Identifying the optimal number of clusters in k-means clustering is a crucial step to ensure meaningful and interpretable results. One common method to determine this is the Elbow Method, which involves running the k-means algorithm for a range of cluster numbers and plotting the within-cluster sum of squares (WCSS) against the number of clusters. The WCSS typically decreases as the number of clus ters increases, as clusters become more refined. The optimal number is often indicated by an ”elbow” point in the plot, where the rate of decrease sharply slows, suggesting diminishing returns in reducing WCSS with additional clusters. Another approach is the Silhouette Analysis, which measures how similar each point is to its own cluster compared to other clusters. The silhouette coefficient ranges from-1 to 1, with higher values indicating better-defined clusters. The optimal number of clusters maximizes the average silhouette coefficient.

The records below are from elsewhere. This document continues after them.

Definition hufftab13 : list huffpair := [
  PTR 16 4; PTR 32 4; PTR 48 4; PTR 64 2; V 1 1 4; V 0 1 4; V 1 0 3; V 1 0 3; V 0 0 1; V 0 0 1; V 0 0 1;
  V 0 0 1; V 0 0 1; V 0 0 1; V 0 0 1; V 0 0 1; PTR 68 4; PTR 84 4; PTR 100 4; PTR 116 4; PTR 132 4;
  PTR 148 4; PTR 164 3; PTR 172 3; PTR 180 3; PTR 188 3; PTR 196 3; PTR 204 3; PTR 212 1; PTR 214 2;
  PTR 218 3; PTR 226 1; PTR 228 2; PTR 232 2; PTR 236 2; PTR 240 2; V 8 1 4; PTR 244 1; PTR 246 1; PTR 248 1;
  PTR 250 2; PTR 254 1; V 1 5 4; V 5 1 4; PTR 256 1; PTR 258 1; PTR 260 1; V 1 4 4; V 4 1 3; V 4 1 3;
  V 0 4 4; V 4 0 4; V 2 3 4; V 3 2 4; V 1 3 3; V 1 3 3; V 3 1 3; V 3 1 3; V 0 3 3; V 0 3 3; V 3 0 3; V 3 0 3;
  V 2 2 3; V 2 2 3; V 1 2 2; V 2 1 2; V 0 2 2; V 2 0 2; PTR 262 4; PTR 278 4; PTR 294 4; PTR 310 3;
  PTR 318 2; PTR 322 2; PTR 326 3; PTR 334 2; PTR 338 1; PTR 340 2; PTR 344 2; PTR 348 2; PTR 352 2;
  PTR 356 2; V 1 15 4; V 15 1 4; V 15 0 4; PTR 360 1; PTR 362 1; PTR 364 1; V 14 2 4; PTR 366 1; V 1 14 4;
  V 14 1 4; PTR 368 1; PTR 370 1; PTR 372 1; PTR 374 1; PTR 376 1; PTR 378 1; V 12 6 4; V 3 13 4; PTR 380 1;
  V 2 13 4; V 13 2 4; V 1 13 4; V 11 7 4; PTR 382 1; PTR 384 1; V 12 3 4; PTR 386 1; V 4 11 4; V 13 1 3;
  V 13 1 3; V 0 13 4; V 13 0 4; V 8 10 4; V 10 8 4; V 4 12 4; V 12 4 4; V 6 11 4; V 11 6 4; V 3 12 3;
  V 3 12 3; V 2 12 3; V 2 12 3; V 12 2 3; V 12 2 3; V 5 11 3; V 5 11 3; V 11 5 4; V 8 9 4; V 1 12 3;
  V 1 12 3; V 12 1 3; V 12 1 3; V 9 8 4; V 0 12 4; V 12 0 3; V 12 0 3; V 11 4 4; V 6 10 4; V 10 6 4; V 7 9 4;
  V 3 11 3; V 3 11 3; V 11 3 3; V 11 3 3; V 8 8 4; V 5 10 4; V 2 11 3; V 2 11 3; V 10 5 4; V 6 9 4; V 10 4 3;
  V 10 4 3; V 7 8 4; V 8 7 4; V 9 4 3; V 9 4 3; V 7 7 4; V 7 6 4; V 11 2 2; V 11 2 2; V 11 2 2; V 11 2 2;
  V 1 11 2; V 1 11 2; V 11 1 2; V 11 1 2; V 0 11 3; V 11 0 3; V 9 6 3; V 4 10 3; V 3 10 3; V 10 3 3; V 5 9 3;
  V 9 5 3; V 2 10 2; V 2 10 2; V 10 2 2; V 10 2 2; V 1 10 2; V 1 10 2; V 10 1 2; V 10 1 2; V 0 10 3; V 6 8 3;
  V 10 0 2; V 10 0 2; V 8 6 3; V 4 9 3; V 9 3 2; V 9 3 2; V 3 9 3; V 5 8 3; V 8 5 3; V 6 7 3; V 2 9 2;
  V 2 9 2; V 9 2 2; V 9 2 2; V 5 7 3; V 7 5 3; V 3 8 2; V 3 8 2; V 8 3 2; V 8 3 2; V 6 6 3; V 4 7 3; V 7 4 3;
  V 5 6 3; V 6 5 3; V 7 3 3; V 1 9 1; V 9 1 1; V 0 9 2; V 9 0 2; V 4 8 2; V 8 4 2; V 7 2 2; V 7 2 2; V 4 6 3;
  V 6 4 3; V 2 8 1; V 2 8 1; V 2 8 1; V 2 8 1; V 8 2 1; V 1 8 1; V 3 7 2; V 2 7 2; V 1 7 1; V 1 7 1; V 7 1 1;
  V 7 1 1; V 5 5 2; V 0 7 2; V 7 0 2; V 3 6 2; V 6 3 2; V 4 5 2; V 5 4 2; V 2 6 2; V 6 2 2; V 3 5 2; V 0 8 1;
  V 8 0 1; V 1 6 1; V 6 1 1; V 0 6 1; V 6 0 1; V 5 3 2; V 4 4 2; V 2 5 1; V 2 5 1; V 5 2 1; V 0 5 1; V 3 4 1;
  V 4 3 1; V 5 0 1; V 2 4 1; V 4 2 1; V 3 3 1; PTR 388 3; V 15 15 4; V 14 15 4; V 13 15 4; V 14 14 4;
  V 12 15 4; V 13 14 4; V 11 15 4; V 15 11 4; V 12 14 4; V 13 12 4; PTR 396 1; V 14 12 3; V 14 12 3;
  V 13 13 3; V 13 13 3; V 15 10 4; V 12 13 4; V 11 14 3; V 11 14 3; V 14 11 3; V 14 11 3; V 9 15 3; V 9 15 3;
  V 15 9 3; V 15 9 3; V 14 10 3; V 14 10 3; V 11 13 3; V 11 13 3; V 13 11 3; V 13 11 3; V 8 15 3; V 8 15 3;
  V 15 8 3; V 15 8 3; V 12 12 3; V 12 12 3; V 10 14 4; V 9 14 4; V 8 14 3; V 8 14 3; V 7 15 4; V 7 14 4;
  V 15 7 2; V 15 7 2; V 15 7 2; V 15 7 2; V 13 10 2; V 13 10 2; V 10 13 3; V 11 12 3; V 12 11 3; V 15 6 3;
  V 6 15 2; V 6 15 2; V 14 8 2; V 5 15 2; V 9 13 2; V 13 9 2; V 15 5 2; V 14 7 2; V 10 12 2; V 11 11 2;
  V 4 15 2; V 4 15 2; V 15 4 2; V 15 4 2; V 12 10 3; V 14 6 3; V 15 3 2; V 15 3 2; V 3 15 1; V 3 15 1;
  V 8 13 2; V 13 8 2; V 2 15 1; V 15 2 1; V 6 14 2; V 9 12 2; V 0 15 1; V 0 15 1; V 12 9 2; V 5 14 2;
  V 10 11 1; V 10 11 1; V 7 13 2; V 13 7 2; V 4 14 1; V 4 14 1; V 12 8 2; V 13 6 2; V 3 14 1; V 3 14 1;
  V 11 9 1; V 11 9 1; V 9 11 2; V 10 10 2; V 11 10 1; V 14 5 1; V 14 4 1; V 8 12 1; V 6 13 1; V 14 3 1;
  V 2 14 1; V 0 14 1; V 14 0 1; V 5 13 1; V 13 5 1; V 7 12 1; V 12 7 1; V 4 13 1; V 8 11 1; V 11 8 1;
  V 13 4 1; V 9 10 1; V 10 9 1; V 6 12 1; V 13 3 1; V 7 11 1; V 5 12 1; V 12 5 1; V 9 9 1; V 7 10 1;
  V 10 7 1; V 9 7 1; V 15 14 3; V 15 12 3; V 15 13 2; V 15 13 2; V 14 13 1; V 14 13 1; V 14 13 1; V 14 13 1;
  V 10 15 1; V 14 9 1
].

Additionally, methods like the Gap Statistic and the Bayesian Information Criterion (BIC) provide more advanced and statistically robust techniques for determining the appropriate number of clusters, considering both the fit and complexity of the model. By employing these methods, practitioners can select a cluster number that balances simplicity and explanatory power, enhancing the reliability and interpretability of the k-means clustering results.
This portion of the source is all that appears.